== ENTRIES PROVIDED

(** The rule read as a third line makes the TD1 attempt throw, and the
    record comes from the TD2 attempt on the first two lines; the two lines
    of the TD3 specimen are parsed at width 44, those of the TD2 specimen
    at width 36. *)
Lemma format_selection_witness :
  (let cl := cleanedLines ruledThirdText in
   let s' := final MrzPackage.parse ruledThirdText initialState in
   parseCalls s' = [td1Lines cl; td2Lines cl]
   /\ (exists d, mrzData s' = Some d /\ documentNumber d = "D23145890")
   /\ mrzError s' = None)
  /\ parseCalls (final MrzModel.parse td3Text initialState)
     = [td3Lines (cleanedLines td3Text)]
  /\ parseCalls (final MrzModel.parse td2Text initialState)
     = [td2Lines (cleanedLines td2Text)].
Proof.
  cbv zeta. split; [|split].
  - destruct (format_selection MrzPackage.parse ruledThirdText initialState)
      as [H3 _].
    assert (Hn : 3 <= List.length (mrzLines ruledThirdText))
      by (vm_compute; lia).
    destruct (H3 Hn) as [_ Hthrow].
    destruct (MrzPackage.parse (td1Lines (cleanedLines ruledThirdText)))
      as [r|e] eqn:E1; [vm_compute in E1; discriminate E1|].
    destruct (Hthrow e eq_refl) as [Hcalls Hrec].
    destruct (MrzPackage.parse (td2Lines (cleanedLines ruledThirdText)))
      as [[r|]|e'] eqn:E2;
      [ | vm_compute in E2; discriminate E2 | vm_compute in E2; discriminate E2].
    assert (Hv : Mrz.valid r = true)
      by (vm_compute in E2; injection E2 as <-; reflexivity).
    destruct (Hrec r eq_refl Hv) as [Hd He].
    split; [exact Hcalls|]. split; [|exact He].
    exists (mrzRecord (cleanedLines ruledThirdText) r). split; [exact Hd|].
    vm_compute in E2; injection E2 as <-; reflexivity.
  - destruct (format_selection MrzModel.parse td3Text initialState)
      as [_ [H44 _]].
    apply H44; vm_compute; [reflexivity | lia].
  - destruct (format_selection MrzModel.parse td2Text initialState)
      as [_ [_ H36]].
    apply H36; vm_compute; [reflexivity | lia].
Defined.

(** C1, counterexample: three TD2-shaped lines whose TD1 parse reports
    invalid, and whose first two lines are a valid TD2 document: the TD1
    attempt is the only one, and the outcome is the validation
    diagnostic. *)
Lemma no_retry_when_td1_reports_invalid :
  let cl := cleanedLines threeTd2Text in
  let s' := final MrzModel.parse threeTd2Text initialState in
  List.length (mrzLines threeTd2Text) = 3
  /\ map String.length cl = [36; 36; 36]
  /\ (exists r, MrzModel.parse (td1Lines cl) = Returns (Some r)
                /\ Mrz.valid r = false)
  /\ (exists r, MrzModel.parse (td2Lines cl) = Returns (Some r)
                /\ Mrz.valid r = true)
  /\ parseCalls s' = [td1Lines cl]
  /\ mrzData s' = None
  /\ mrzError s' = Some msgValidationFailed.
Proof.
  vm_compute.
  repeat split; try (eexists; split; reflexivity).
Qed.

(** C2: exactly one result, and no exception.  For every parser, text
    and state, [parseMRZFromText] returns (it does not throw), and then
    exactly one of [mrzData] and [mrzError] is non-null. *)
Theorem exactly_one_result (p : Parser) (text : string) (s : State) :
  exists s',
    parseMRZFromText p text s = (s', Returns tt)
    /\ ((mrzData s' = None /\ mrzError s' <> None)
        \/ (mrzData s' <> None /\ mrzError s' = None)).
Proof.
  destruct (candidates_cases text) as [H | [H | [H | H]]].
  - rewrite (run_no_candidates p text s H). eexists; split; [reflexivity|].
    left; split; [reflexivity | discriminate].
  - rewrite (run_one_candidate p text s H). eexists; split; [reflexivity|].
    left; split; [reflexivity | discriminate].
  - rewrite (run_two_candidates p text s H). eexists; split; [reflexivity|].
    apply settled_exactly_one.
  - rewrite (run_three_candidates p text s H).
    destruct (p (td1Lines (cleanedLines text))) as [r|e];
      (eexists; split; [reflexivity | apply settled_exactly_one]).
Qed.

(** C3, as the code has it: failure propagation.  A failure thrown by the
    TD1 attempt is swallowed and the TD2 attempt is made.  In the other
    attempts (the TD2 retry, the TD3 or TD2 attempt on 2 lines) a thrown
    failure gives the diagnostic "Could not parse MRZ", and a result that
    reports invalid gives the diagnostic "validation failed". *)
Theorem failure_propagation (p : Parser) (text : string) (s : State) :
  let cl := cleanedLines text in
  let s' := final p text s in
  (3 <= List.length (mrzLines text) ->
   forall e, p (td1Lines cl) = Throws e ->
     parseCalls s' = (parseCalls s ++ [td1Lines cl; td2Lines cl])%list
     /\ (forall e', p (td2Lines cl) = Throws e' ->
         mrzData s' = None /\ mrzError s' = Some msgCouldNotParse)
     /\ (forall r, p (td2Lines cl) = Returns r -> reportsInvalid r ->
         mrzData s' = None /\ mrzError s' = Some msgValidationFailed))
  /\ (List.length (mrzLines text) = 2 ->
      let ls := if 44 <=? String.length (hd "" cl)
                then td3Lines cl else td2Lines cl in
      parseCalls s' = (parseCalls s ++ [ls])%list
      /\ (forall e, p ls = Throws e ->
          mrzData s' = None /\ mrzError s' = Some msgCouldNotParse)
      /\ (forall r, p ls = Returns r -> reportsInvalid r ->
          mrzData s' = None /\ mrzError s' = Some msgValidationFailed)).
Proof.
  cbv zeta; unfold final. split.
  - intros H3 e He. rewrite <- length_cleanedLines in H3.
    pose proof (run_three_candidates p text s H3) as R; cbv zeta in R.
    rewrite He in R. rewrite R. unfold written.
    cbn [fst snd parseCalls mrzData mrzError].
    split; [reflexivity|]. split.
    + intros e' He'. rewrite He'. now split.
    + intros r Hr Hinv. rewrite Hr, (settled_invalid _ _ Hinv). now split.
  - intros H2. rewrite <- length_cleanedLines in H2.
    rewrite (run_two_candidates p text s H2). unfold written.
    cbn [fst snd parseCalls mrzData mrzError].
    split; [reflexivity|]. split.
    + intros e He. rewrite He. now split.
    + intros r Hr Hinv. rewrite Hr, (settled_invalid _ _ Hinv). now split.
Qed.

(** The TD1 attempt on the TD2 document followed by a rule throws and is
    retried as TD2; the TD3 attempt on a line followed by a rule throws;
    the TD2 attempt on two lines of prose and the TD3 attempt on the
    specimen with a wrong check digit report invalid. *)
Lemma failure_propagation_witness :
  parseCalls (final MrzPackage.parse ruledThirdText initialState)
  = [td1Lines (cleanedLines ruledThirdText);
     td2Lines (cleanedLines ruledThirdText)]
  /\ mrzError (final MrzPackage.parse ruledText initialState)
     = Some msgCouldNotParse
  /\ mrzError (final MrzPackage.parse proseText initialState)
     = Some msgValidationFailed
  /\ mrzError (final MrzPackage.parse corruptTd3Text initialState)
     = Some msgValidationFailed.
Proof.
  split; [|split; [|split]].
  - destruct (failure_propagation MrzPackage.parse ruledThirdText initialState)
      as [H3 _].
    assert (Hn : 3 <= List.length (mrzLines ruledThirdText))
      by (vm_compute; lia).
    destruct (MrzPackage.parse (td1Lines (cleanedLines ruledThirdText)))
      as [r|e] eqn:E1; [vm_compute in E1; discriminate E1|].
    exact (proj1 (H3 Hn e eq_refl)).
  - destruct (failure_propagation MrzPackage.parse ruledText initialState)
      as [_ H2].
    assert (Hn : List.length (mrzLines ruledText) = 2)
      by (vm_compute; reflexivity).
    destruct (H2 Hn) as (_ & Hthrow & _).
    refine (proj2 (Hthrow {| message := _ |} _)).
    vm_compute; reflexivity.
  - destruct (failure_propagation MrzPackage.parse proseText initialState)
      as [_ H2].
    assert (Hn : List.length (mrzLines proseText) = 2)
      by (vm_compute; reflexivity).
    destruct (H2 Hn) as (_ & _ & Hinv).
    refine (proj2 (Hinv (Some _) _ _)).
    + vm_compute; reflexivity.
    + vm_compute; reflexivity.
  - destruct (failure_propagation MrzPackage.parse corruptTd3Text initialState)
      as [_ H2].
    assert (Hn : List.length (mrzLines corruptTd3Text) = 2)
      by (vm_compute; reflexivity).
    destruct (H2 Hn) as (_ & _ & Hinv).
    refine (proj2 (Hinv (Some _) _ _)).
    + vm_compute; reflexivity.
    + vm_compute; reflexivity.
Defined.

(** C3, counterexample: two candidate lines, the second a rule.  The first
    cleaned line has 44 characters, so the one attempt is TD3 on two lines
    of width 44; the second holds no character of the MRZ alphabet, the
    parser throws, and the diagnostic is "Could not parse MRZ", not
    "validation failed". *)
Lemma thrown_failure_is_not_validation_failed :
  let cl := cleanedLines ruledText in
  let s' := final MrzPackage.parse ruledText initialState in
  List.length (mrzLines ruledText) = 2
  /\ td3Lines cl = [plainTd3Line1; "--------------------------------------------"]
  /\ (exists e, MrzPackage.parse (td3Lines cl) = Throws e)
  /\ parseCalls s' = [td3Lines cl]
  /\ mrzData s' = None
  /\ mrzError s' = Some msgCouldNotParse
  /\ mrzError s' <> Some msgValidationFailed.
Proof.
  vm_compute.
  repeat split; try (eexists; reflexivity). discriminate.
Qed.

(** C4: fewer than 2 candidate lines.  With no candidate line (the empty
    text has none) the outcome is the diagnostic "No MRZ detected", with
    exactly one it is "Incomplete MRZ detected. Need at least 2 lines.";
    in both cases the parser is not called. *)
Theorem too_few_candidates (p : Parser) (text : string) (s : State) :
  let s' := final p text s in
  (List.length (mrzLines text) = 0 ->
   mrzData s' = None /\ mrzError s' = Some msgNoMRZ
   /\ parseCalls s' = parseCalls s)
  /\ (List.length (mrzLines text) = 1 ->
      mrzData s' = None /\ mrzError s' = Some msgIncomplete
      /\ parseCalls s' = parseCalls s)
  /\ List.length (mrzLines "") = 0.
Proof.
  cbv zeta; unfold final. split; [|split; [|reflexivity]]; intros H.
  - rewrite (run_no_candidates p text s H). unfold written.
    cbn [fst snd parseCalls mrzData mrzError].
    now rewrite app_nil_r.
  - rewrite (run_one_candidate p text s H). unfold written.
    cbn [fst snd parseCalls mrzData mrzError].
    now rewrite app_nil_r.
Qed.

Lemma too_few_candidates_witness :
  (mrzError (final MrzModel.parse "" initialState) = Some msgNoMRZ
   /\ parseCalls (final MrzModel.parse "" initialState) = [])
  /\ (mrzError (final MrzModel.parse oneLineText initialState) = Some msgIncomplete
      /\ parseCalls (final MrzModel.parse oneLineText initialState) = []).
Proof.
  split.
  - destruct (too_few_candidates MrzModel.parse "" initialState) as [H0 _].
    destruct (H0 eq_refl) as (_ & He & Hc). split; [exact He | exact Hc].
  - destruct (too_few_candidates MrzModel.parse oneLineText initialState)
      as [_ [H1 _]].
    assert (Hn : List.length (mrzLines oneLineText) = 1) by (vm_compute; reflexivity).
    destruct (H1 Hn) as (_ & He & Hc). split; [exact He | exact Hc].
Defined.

====

### EXERCISE PROMPT
I need the number of lines in the entries that include "then"; please give that number and nothing else.

### TASK RESPONSE
2